Using Laravel's model observers, we can easily cache new records when they are created, update them when they change, and remove them from the cache when deleted, without worrying about keeping stale data we no longer need.
One final (two-part) problem
For debugging and replay purposes, we keep history of every incoming ping request to thenping.me. This allows us to diagnose and resolve processing corner cases (which we have not seen for many months!) or reprocess missed pings (which we have seen infrequently and should not see at all in future).
This required an insert to the database very early on in the ingest request cycle, which meant we were still seeing database connection bottlenecks after caching the project, task, and subscription data above.
We had, however, previously solved this issue; sort of.
Fairly early on, we were bumping on SQS limitations on project setup and sync payloads in applications that have dozens of scheduled tasks as the structure of each task is quite dense, making the overall request payload quite large.
Chris Fidao over at Chipper CI (who we use for our CI pipeline, by the way) had encountered similar limitations in handling webhooks from their supported Git providers, which we had already implemented to address those issues.
The tl;dr in case you didn't want to read the Chipper article, was to write the JSON payload to storage - S3 in our instance - and replace the request body with the object reference before passing it to the queue, then rehydrating it in the queued job. This keeps our job payloads small, and was key to ensuring we could drop the final database query from our ingest endpoint.
So what's the conclusion?
It's fast and it's scalable. You can see the exact moment we cut across to this cached architecture from the AWS metrics for the ~1.5 days either side of the change.
The difference before and after caching was implemented is striking and what blows my mind is how significantly we were able to reduce the number of concurrent HTTP requests with the same workload. The same workload with ~80% less concurrent HTTP invocations and ~75% quicker queue jobs on average. This also translates into HTTP response times some 100ms less than before, whilst our queued jobs are running in less than 100ms.

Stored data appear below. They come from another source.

(** * fswatch: a shallow embedding of [fswatch.go] and its verified properties

    The development follows the source file top to bottom: the signal table
    built by [init], configuration fix-up ([fixFWConfig]), the directory walk
    ([ListAllDir], [WatchPathAndChildren]), the change filter ([IsChanged],
    [transformEvent]) and the trigger engine ([Start], [Stop], [WatchEvent]).

    Go values are modelled as follows.
    - [string] is a byte string (Rocq's [string], one [ascii] per byte).
    - [int], [int64], [time.Duration] are [Z]; unsigned 64-bit arithmetic is
      written with [u64].
    - Go maps are stdpp [gmap]s; a missing key reads as the zero value.
    - [os.Signal] is an interface value: [option Z], [None] for [nil].
    - A function returning [(T, error)] returns a pair whose second component
      is [option GoError], [None] for a nil error.
    - Functions of packages that are not part of the repository are either
      modelled after their Go source (packages [time], [path/filepath],
      [strings], [os]) or taken as parameters of a [Section] (package
      [dockerignore]).  Of [fsnotify] the model keeps the set of watched
      paths, under the cleaned names the watcher files them by; of [kexec]
      the order in which commands are created and that [Terminate] sends
      nothing when the signal is nil; what the engine does to a command is
      recorded as a list of [Action]s. *)

From Stdlib Require Import ZArith List String Ascii Bool Lia Floats Uint63.
From stdpp Require Import gmap strings list fin_maps pretty.

Local Open Scope string_scope.
Local Open Scope Z_scope.

Set Warnings "-register-all".

(** ** Errors *)

(** The error values that can flow through the modelled code. *)
Inductive GoError : Type :=
  | ErrInvalidDuration (orig : string)
  | ErrMissingUnit (orig : string)
  | ErrUnknownUnit (unit orig : string)
  | ErrReadIgnore (msg : string)
  | ErrMatch (msg : string)
  | ErrWatch (msg : string).

(** ** Bytes and strings (packages [strings], [os], [path/filepath]) *)

Definition byte_val (c : ascii) : Z := Z.of_N (N_of_ascii c).

Definition isDigit (c : ascii) : bool := (48 <=? byte_val c) && (byte_val c <=? 57).

Definition isSlash (c : ascii) : bool := byte_val c =? 47.

Definition newline : ascii := ascii_of_N 10.

Definition u64 (z : Z) : Z := z mod 2 ^ 64.

(** [strings.Join(elems, sep)]. *)
Fixpoint strings_Join (elems : list string) (sep : string) : string :=
  match elems with
  | [] => ""
  | [e] => e
  | e :: rest => e +:+ sep +:+ strings_Join rest sep
  end.

(** [strings.Count(s, string(os.PathSeparator))]: the number of ['/'] bytes. *)
Fixpoint countSeps (s : string) : Z :=
  match s with
  | EmptyString => 0
  | String c rest => (if isSlash c then 1 else 0) + countSeps rest
  end.

(** [strings.HasPrefix(s, ".")]. *)
Definition hasDotPrefix (s : string) : bool :=
  match s with
  | String c _ => byte_val c =? 46
  | EmptyString => false
  end.

(** Splits a path at every ['/'] (the elements between separators; empty
    elements are kept). *)
Fixpoint splitSlash_go (cur : string) (s : string) : list string :=
  match s with
  | EmptyString => [cur]
  | String c rest =>
      if isSlash c then cur :: splitSlash_go "" rest
      else splitSlash_go (cur +:+ String c "") rest
  end.

Definition splitSlash (s : string) : list string := splitSlash_go "" s.

(** One element of [filepath.Clean]'s scan.  [out] holds the elements written
    so far, last element first.  A [".."] element removes the last written
    element when there is one that is not itself a kept [".."]; otherwise it
    is kept for an unrooted path and dropped for a rooted one. *)
Definition cleanStep (rooted : bool) (out : list string) (elem : string) : list string :=
  if decide (elem = "") then out
  else if decide (elem = ".") then out
  else if decide (elem = "..") then
    match out with
    | top :: below => if decide (top = "..") then elem :: out else below
    | [] => if rooted then out else [elem]
    end
  else elem :: out.

(** [filepath.Clean(path)] on a system whose separator is ['/']. *)
Definition filepath_Clean (path : string) : string :=
  match path with
  | EmptyString => "."
  | String c _ =>
      let rooted := isSlash c in
      let out := rev (foldl (cleanStep rooted) [] (splitSlash path)) in
      let body := strings_Join out "/" in
      if rooted then "/" +:+ body
      else if decide (body = "") then "." else body
  end.

(** [filepath.Join(dir, name)]: the first non-empty element onwards, joined
    with the separator and cleaned. *)
Definition filepath_Join (dir name : string) : string :=
  if decide (dir = "") then
    if decide (name = "") then "" else filepath_Clean name
  else filepath_Clean (dir +:+ "/" +:+ name).

(** Drops trailing ['/'] bytes while more than one byte is left ([os.basename],
    first loop). *)
Fixpoint stripTrailingSlashes (rev_name : list ascii) : list ascii :=
  match rev_name with
  | c :: (_ :: _) as rest => if isSlash c then stripTrailingSlashes rest else rev_name
  | _ => rev_name
  end.

(** Takes the bytes before the first ['/'] of a reversed name, where the
    first byte is never examined ([os.basename], second loop starts at
    [i--]). *)
Fixpoint takeToSlash (l : list ascii) : list ascii :=
  match l with
  | [] => []
  | c :: rest => if isSlash c then [] else c :: takeToSlash rest
  end.

(** [os.basename(name)], which gives [FileInfo.Name()] of [os.Lstat(name)]. *)
Definition os_basename (name : string) : string :=
  match stripTrailingSlashes (rev (list_ascii_of_string name)) with
  | [] => ""
  | c :: rest => string_of_list_ascii (rev (c :: takeToSlash rest))
  end.

(** ** Package [time]: durations *)

(** [time.Duration] is an [int64] count of nanoseconds. *)
Definition Duration : Type := Z.

Definition Nanosecond : Duration := 1.
Definition Microsecond : Duration := 1000 * Nanosecond.
Definition Millisecond : Duration := 1000 * Microsecond.
Definition Second : Duration := 1000 * Millisecond.
Definition Minute : Duration := 60 * Second.
Definition Hour : Duration := 60 * Minute.

(** [float64(x)] for an unsigned 64-bit [x], rounded to nearest even.  The
    primitive conversion takes 63 bits; a value with bit 63 set is halved with
    its lowest bit kept as a sticky bit, converted, and doubled. *)
Definition float64_of_u64 (x : Z) : float :=
  if x <? 2 ^ 63 then PrimFloat.of_uint63 (Uint63.of_Z x)
  else PrimFloat.mul
         (PrimFloat.of_uint63 (Uint63.of_Z (Z.lor (Z.shiftr x 1) (Z.land x 1))))
         (PrimFloat.of_uint63 (Uint63.of_Z 2)).

(** [uint64(x)] for a finite non-negative [float64]: truncation. *)
Definition u64_of_float64 (x : float) : Z :=
  match Prim2SF x with
  | S754_finite false m e =>
      if 0 <=? e then Z.shiftl (Z.pos m) e else Z.shiftr (Z.pos m) (- e)
  | _ => 0
  end.

(** [leadingInt]: consumes the leading [[0-9]*]; [None] is [errLeadingInt]. *)
Fixpoint leadingInt_go (x : Z) (s : string) : option (Z * string) :=
  match s with
  | String c rest =>
      if isDigit c then
        if x >? 2 ^ 63 / 10 then None
        else
          let x' := u64 (x * 10 + byte_val c - 48) in
          if x' >? 2 ^ 63 then None else leadingInt_go x' rest
      else Some (x, s)
  | EmptyString => Some (x, s)
  end.

Definition leadingInt (s : string) : option (Z * string) := leadingInt_go 0 s.

(** [leadingFraction]: consumes the leading [[0-9]*], keeping the digits that
    fit and the matching power of ten. *)
Fixpoint leadingFraction_go (x : Z) (scale : float) (overflow : bool) (s : string)
  : Z * float * string :=
  match s with
  | String c rest =>
      if isDigit c then
        if overflow then leadingFraction_go x scale true rest
        else if x >? (2 ^ 63 - 1) / 10 then leadingFraction_go x scale true rest
        else
          let y := u64 (x * 10 + byte_val c - 48) in
          if y >? 2 ^ 63 then leadingFraction_go x scale true rest
          else leadingFraction_go y (PrimFloat.mul scale (float64_of_u64 10)) false rest
      else (x, scale, s)
  | EmptyString => (x, scale, s)
  end.

Definition leadingFraction (s : string) : Z * float * string :=
  leadingFraction_go 0 (float64_of_u64 1) false s.

(** The unit of one element: the bytes up to the next ['.'] or digit. *)
Fixpoint spanUnit (s : string) : string * string :=
  match s with
  | String c rest =>
      if (byte_val c =? 46) || isDigit c then ("", s)
      else let '(u, r) := spanUnit rest in (String c u, r)
  | EmptyString => ("", "")
  end.

(** [unitMap]; the two spellings of the microsecond sign are the UTF-8
    encodings of U+00B5 and U+03BC. *)
Definition unitMap : gmap string Z :=
  list_to_map
    [ ("ns", Nanosecond);
      ("us", Microsecond);
      (String (ascii_of_N 194) (String (ascii_of_N 181) "s"), Microsecond);
      (String (ascii_of_N 206) (String (ascii_of_N 188) "s"), Microsecond);
      ("ms", Millisecond);
      ("s", Second);
      ("m", Minute);
      ("h", Hour) ].

(** The body of [ParseDuration]'s [for s != ""] loop, run at most [fuel]
    times; [None] only when the fuel runs out (see [parseElems_fuel]). *)
Fixpoint parseElems (fuel : nat) (orig : string) (d : Z) (s : string)
  : option (Z * option GoError) :=
  match fuel with
  | O => None
  | S fuel' =>
      match s with
      | EmptyString => Some (d, None)
      | String c _ =>
          if negb ((byte_val c =? 46) || isDigit c) then
            Some (0, Some (ErrInvalidDuration orig))
          else
            match leadingInt s with
            | None => Some (0, Some (ErrInvalidDuration orig))
            | Some (v, s1) =>
                let pre := negb (String.length s =? String.length s1)%nat in
                let '(f, scale, s2, post) :=
                  match s1 with
                  | String c1 s1' =>
                      if byte_val c1 =? 46 then
                        let '(f, scale, s2) := leadingFraction s1' in
                        (f, scale, s2, negb (String.length s1' =? String.length s2)%nat)
                      else (0, float64_of_u64 1, s1, false)
                  | EmptyString => (0, float64_of_u64 1, s1, false)
                  end in
                if negb pre && negb post then
                  Some (0, Some (ErrInvalidDuration orig))
                else
                  let '(u, s3) := spanUnit s2 in
                  if decide (u = "") then Some (0, Some (ErrMissingUnit orig))
                  else
                    match unitMap !! u with
                    | None => Some (0, Some (ErrUnknownUnit u orig))
                    | Some unit =>
                        if v >? 2 ^ 63 / unit then
                          Some (0, Some (ErrInvalidDuration orig))
                        else
                          let v1 := u64 (v * unit) in
                          let v2 :=
                            if f >? 0 then
                              u64 (v1 + u64_of_float64
                                     (PrimFloat.mul (float64_of_u64 f)
                                        (PrimFloat.div (float64_of_u64 unit) scale)))
                            else v1 in
                          if (f >? 0) && (v2 >? 2 ^ 63) then
                            Some (0, Some (ErrInvalidDuration orig))
                          else
                            let d' := u64 (d + v2) in
                            if d' >? 2 ^ 63 then
                              Some (0, Some (ErrInvalidDuration orig))
                            else parseElems fuel' orig d' s3
                    end
            end
      end
  end.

And because we can do more work with less concurrency, we can continue using our current configuration without increasing our memory or worker requirements for much longer than had we left things as they were.
We don't know what monetary impact this will have yet.
Pricing is tricky to calculate when it comes to AWS, particularly when you're tying together many pieces of the stack. On Vapor, it's even more tricky as we have a number of variable factors to consider:
- HTTP request invocations, duration, and memory consumption
- Queue invocations, duration, and memory consumption
- DynamoDB reads and writes
- S3 reads and writes
After all this optimisation, the only fixed cost we have left is the RDS instance. This has, however, afforded us the ability to spin up a multi-AZ replica, which should also give us more durability at the database level.
As a result of the optimisations, we've been able to tune down our memory limits across HTTP and queue Lambdas considerably, without impacting throughput, which should help balance the costs as well.
For now, though, we're going to keep an eye on our cost to deliver a fast and highly-scalable service, but it will be interesting to compare the costs month-on-month come September.